(PROBLEM TO SOLVE):
Starting at the line with "(** ** Interfaces *)" and going on through the line with "isLessOrEqual b a", reproduce each line in the records below exactly and nothing more.

(SOURCE MATERIAL):
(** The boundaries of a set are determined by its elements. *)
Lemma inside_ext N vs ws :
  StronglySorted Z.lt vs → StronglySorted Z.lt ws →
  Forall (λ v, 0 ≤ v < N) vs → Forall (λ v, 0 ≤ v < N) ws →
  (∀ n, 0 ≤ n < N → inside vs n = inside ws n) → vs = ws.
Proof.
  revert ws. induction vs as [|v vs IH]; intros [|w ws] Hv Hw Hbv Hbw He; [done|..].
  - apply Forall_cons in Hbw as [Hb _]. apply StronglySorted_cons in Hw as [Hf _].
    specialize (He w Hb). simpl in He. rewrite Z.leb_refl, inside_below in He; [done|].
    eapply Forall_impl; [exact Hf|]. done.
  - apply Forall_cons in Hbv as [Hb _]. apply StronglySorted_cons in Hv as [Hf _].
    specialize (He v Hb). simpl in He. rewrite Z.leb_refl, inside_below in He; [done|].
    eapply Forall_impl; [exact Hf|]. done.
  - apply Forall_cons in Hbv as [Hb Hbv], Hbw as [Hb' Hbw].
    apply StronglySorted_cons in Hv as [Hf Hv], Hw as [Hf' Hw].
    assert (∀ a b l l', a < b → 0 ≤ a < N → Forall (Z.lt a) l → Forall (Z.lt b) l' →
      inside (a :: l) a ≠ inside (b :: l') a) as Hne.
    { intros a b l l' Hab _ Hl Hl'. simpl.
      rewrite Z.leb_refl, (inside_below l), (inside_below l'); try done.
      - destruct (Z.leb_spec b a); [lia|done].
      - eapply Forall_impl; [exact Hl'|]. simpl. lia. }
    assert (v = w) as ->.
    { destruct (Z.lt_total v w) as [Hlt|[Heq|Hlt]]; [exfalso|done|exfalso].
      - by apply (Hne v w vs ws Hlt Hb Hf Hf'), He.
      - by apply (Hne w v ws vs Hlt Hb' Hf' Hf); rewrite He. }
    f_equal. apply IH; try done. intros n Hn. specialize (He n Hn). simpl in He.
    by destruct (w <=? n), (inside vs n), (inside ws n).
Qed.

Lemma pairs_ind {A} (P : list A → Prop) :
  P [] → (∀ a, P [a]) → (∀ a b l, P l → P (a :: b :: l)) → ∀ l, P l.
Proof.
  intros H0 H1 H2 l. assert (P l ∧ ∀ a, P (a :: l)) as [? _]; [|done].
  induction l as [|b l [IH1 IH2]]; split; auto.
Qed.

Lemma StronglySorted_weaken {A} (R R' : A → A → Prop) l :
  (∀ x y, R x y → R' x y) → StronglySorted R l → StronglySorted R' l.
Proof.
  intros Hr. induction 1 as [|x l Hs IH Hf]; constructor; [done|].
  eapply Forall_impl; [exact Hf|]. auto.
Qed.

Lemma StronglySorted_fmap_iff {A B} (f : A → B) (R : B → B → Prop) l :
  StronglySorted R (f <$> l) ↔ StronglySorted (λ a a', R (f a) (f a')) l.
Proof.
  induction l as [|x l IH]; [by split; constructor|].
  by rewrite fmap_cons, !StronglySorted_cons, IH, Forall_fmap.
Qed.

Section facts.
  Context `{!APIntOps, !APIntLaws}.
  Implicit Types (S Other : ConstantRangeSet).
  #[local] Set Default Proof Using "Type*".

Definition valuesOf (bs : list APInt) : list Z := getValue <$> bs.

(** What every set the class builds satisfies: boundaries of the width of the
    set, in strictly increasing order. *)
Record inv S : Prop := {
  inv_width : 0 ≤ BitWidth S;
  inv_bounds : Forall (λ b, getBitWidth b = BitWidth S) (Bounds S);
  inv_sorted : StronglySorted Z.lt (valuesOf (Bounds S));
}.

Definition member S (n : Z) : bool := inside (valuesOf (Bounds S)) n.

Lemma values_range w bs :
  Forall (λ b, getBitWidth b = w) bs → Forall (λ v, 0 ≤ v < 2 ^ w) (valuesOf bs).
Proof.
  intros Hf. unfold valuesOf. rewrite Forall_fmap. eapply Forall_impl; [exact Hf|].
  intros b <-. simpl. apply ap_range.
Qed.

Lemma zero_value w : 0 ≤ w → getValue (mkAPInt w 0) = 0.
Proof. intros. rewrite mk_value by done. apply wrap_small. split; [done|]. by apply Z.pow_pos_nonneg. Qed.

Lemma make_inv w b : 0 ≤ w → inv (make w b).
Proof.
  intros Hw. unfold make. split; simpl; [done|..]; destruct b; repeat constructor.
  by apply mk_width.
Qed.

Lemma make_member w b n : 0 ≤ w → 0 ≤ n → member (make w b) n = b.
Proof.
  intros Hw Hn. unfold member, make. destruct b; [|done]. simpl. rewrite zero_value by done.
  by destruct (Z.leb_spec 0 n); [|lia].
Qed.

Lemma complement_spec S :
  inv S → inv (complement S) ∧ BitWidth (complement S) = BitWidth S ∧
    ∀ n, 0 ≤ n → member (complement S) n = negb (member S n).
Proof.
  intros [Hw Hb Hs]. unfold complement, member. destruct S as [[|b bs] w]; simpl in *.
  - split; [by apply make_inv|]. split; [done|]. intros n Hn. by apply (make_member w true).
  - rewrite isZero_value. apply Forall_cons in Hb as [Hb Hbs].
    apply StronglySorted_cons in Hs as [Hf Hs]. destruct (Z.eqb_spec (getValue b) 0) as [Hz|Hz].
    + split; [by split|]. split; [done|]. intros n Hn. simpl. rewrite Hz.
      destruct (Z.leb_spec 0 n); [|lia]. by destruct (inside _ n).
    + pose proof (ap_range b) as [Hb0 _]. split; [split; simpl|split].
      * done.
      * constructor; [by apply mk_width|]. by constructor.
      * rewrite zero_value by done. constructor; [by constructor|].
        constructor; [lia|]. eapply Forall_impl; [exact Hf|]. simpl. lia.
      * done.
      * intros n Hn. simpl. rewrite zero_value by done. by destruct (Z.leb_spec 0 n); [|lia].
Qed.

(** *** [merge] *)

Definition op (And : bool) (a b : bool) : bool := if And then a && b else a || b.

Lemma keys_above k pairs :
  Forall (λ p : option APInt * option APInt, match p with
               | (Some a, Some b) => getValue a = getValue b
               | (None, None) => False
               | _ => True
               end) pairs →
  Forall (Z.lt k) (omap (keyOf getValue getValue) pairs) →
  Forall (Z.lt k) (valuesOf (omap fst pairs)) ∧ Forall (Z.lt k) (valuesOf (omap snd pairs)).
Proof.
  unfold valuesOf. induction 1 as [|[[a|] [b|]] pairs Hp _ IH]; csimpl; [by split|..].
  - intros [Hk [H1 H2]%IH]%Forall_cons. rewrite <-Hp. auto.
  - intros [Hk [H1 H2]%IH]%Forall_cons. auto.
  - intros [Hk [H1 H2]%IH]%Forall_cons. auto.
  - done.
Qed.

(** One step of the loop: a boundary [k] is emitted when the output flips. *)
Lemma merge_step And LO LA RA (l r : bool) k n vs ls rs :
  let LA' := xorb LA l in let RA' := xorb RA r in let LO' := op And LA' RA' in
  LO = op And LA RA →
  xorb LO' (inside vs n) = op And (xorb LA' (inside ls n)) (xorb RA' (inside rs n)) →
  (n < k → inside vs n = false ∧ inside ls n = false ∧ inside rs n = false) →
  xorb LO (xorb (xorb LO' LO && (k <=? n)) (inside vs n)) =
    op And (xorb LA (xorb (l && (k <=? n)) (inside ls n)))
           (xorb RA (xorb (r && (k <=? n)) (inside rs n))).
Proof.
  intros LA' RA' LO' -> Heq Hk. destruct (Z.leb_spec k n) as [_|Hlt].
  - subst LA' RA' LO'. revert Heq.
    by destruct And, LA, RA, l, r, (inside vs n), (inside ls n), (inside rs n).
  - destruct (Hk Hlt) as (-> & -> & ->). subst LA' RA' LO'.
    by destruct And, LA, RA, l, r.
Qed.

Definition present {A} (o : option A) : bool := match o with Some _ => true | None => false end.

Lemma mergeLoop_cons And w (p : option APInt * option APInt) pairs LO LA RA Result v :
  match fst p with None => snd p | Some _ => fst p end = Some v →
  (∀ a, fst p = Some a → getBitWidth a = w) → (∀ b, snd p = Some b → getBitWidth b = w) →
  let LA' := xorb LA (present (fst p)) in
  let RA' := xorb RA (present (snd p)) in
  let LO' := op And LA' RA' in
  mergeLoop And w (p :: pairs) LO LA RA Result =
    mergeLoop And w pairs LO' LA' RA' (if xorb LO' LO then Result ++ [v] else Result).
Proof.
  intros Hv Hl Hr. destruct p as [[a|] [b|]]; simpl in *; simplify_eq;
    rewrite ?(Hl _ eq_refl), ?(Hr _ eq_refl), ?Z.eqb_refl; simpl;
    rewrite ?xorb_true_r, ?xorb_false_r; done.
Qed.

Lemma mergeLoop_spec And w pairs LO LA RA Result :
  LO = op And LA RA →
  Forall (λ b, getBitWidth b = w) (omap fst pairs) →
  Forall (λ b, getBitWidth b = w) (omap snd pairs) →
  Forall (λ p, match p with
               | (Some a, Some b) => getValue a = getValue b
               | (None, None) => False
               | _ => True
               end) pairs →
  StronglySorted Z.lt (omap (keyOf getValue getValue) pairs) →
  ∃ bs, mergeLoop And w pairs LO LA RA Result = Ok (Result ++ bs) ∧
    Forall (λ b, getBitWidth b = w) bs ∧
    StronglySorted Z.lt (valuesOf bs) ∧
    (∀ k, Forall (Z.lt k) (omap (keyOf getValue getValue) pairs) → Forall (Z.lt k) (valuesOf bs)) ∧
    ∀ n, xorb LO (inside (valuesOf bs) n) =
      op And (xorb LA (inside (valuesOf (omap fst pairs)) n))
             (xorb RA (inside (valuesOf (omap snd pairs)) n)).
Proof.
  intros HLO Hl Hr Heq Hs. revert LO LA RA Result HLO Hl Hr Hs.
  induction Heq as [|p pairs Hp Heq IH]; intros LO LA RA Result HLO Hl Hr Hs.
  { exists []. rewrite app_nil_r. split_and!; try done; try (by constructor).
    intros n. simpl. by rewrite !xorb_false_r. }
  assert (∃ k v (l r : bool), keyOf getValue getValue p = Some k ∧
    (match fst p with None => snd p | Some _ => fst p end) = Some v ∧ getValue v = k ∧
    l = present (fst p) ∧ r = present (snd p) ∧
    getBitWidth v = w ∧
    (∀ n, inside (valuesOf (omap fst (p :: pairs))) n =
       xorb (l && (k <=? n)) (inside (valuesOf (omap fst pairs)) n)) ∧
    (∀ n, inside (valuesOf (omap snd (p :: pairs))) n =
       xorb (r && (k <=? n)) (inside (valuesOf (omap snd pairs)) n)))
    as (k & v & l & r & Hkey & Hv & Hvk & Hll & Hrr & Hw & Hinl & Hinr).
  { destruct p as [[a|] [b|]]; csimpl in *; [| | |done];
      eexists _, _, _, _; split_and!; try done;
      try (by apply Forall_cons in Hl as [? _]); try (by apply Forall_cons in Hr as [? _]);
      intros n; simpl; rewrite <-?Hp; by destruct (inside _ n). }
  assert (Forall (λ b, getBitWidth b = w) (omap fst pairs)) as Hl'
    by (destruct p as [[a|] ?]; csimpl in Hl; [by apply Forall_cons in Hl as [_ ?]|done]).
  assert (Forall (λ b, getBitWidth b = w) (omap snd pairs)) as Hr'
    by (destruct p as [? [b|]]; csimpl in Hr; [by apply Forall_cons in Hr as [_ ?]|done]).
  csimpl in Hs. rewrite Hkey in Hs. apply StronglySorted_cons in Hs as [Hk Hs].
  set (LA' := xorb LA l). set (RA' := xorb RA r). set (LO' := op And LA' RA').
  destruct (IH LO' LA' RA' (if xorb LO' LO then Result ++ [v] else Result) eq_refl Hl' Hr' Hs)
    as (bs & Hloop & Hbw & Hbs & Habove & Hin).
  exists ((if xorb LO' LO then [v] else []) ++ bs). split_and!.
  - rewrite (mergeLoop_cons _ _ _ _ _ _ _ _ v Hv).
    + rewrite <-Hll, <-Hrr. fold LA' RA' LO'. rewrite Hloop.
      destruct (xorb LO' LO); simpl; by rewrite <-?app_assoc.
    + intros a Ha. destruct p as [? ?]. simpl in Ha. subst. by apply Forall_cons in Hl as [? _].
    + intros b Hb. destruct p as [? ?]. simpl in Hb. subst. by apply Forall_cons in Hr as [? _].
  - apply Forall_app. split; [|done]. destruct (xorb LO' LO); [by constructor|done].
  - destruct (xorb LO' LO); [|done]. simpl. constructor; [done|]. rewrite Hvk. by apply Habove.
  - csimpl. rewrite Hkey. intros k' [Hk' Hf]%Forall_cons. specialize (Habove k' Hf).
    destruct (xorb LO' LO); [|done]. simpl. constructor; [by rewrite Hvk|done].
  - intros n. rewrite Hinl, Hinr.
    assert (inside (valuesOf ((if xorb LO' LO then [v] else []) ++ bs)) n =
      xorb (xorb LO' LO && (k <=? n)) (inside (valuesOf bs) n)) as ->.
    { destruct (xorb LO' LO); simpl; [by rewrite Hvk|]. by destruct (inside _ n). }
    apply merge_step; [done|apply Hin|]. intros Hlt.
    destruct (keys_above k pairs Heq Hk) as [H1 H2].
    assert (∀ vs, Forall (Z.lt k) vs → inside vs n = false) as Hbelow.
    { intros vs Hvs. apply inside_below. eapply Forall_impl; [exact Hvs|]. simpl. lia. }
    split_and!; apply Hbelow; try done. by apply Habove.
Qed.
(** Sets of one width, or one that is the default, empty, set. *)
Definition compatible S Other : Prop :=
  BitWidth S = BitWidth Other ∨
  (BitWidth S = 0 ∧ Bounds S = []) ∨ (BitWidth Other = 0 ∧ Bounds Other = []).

* * *

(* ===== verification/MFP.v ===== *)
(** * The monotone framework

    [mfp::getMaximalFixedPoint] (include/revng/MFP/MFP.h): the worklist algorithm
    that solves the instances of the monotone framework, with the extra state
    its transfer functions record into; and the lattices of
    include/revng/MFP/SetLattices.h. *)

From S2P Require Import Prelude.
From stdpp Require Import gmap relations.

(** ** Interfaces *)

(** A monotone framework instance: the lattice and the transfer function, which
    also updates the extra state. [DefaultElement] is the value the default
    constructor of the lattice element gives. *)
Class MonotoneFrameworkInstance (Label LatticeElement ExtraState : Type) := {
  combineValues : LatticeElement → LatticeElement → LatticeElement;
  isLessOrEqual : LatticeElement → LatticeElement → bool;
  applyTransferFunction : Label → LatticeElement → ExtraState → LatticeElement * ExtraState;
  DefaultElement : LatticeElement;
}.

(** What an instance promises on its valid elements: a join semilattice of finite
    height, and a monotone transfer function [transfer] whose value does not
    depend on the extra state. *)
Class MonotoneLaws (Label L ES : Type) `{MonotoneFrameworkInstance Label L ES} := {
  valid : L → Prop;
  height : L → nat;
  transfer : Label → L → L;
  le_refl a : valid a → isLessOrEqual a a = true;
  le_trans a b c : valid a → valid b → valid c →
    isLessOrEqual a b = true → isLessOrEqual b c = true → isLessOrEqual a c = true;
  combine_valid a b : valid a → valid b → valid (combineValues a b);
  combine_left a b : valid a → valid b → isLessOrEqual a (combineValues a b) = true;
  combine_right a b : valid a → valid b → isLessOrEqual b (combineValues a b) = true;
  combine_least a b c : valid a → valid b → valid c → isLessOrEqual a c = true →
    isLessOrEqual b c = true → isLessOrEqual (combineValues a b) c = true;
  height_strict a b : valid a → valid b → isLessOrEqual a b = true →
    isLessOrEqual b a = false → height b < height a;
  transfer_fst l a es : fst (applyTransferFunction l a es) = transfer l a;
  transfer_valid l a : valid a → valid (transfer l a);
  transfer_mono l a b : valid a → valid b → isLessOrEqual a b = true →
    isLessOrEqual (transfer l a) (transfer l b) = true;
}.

* * *

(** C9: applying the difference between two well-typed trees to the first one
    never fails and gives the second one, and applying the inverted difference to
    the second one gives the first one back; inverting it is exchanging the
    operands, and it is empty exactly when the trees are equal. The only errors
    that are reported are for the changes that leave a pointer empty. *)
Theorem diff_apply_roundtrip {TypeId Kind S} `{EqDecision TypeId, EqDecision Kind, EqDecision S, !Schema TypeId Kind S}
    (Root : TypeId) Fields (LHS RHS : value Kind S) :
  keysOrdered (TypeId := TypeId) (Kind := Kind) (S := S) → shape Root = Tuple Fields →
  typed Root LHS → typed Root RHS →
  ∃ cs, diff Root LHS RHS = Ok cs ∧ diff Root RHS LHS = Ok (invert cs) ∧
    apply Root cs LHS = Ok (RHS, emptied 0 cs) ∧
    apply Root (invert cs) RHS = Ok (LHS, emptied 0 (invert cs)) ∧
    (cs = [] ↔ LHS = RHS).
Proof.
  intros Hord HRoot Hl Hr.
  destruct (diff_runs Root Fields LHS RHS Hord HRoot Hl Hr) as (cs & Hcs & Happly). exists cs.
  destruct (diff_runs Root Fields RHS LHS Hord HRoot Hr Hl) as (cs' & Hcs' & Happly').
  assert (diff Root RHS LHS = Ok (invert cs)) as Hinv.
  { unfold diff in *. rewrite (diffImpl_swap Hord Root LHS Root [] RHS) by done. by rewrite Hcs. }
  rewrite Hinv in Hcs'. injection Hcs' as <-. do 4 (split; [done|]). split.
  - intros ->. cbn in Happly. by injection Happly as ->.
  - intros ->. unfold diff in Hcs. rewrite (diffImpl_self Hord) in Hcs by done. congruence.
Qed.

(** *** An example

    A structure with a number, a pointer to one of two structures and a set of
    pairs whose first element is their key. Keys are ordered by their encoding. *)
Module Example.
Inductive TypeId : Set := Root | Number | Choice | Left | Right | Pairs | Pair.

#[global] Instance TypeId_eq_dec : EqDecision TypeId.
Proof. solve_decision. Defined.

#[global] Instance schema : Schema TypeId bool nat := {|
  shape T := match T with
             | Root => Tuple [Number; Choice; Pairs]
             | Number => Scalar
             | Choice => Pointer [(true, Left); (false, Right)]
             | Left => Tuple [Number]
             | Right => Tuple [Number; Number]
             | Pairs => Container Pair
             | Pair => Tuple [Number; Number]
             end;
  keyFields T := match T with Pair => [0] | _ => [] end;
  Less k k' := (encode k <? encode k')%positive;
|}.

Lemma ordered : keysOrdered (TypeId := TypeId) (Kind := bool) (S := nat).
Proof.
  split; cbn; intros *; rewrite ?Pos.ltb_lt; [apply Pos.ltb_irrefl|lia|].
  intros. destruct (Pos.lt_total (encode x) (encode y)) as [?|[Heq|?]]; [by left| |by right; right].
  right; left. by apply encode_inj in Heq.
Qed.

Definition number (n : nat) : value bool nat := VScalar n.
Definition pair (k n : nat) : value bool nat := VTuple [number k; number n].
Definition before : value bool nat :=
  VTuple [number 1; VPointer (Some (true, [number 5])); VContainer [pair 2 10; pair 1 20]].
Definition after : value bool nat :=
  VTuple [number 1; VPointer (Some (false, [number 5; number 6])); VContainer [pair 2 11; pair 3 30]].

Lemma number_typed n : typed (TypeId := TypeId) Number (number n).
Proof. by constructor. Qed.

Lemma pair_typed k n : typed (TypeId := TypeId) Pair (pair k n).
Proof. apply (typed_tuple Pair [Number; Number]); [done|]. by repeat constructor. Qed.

(FINISHED TASK):
(** ** Interfaces *)

(** A monotone framework instance: the lattice and the transfer function, which
    also updates the extra state. [DefaultElement] is the value the default
    constructor of the lattice element gives. *)
Class MonotoneFrameworkInstance (Label LatticeElement ExtraState : Type) := {
  combineValues : LatticeElement → LatticeElement → LatticeElement;
  isLessOrEqual : LatticeElement → LatticeElement → bool;
  applyTransferFunction : Label → LatticeElement → ExtraState → LatticeElement * ExtraState;
  DefaultElement : LatticeElement;
}.

(** What an instance promises on its valid elements: a join semilattice of finite
    height, and a monotone transfer function [transfer] whose value does not
    depend on the extra state. *)
Class MonotoneLaws (Label L ES : Type) `{MonotoneFrameworkInstance Label L ES} := {
  valid : L → Prop;
  height : L → nat;
  transfer : Label → L → L;
  le_refl a : valid a → isLessOrEqual a a = true;
  le_trans a b c : valid a → valid b → valid c →
    isLessOrEqual a b = true → isLessOrEqual b c = true → isLessOrEqual a c = true;
  combine_valid a b : valid a → valid b → valid (combineValues a b);
  combine_left a b : valid a → valid b → isLessOrEqual a (combineValues a b) = true;
  combine_right a b : valid a → valid b → isLessOrEqual b (combineValues a b) = true;
  combine_least a b c : valid a → valid b → valid c → isLessOrEqual a c = true →
    isLessOrEqual b c = true → isLessOrEqual (combineValues a b) c = true;
  height_strict a b : valid a → valid b → isLessOrEqual a b = true →
    isLessOrEqual b a = false → height b < height a;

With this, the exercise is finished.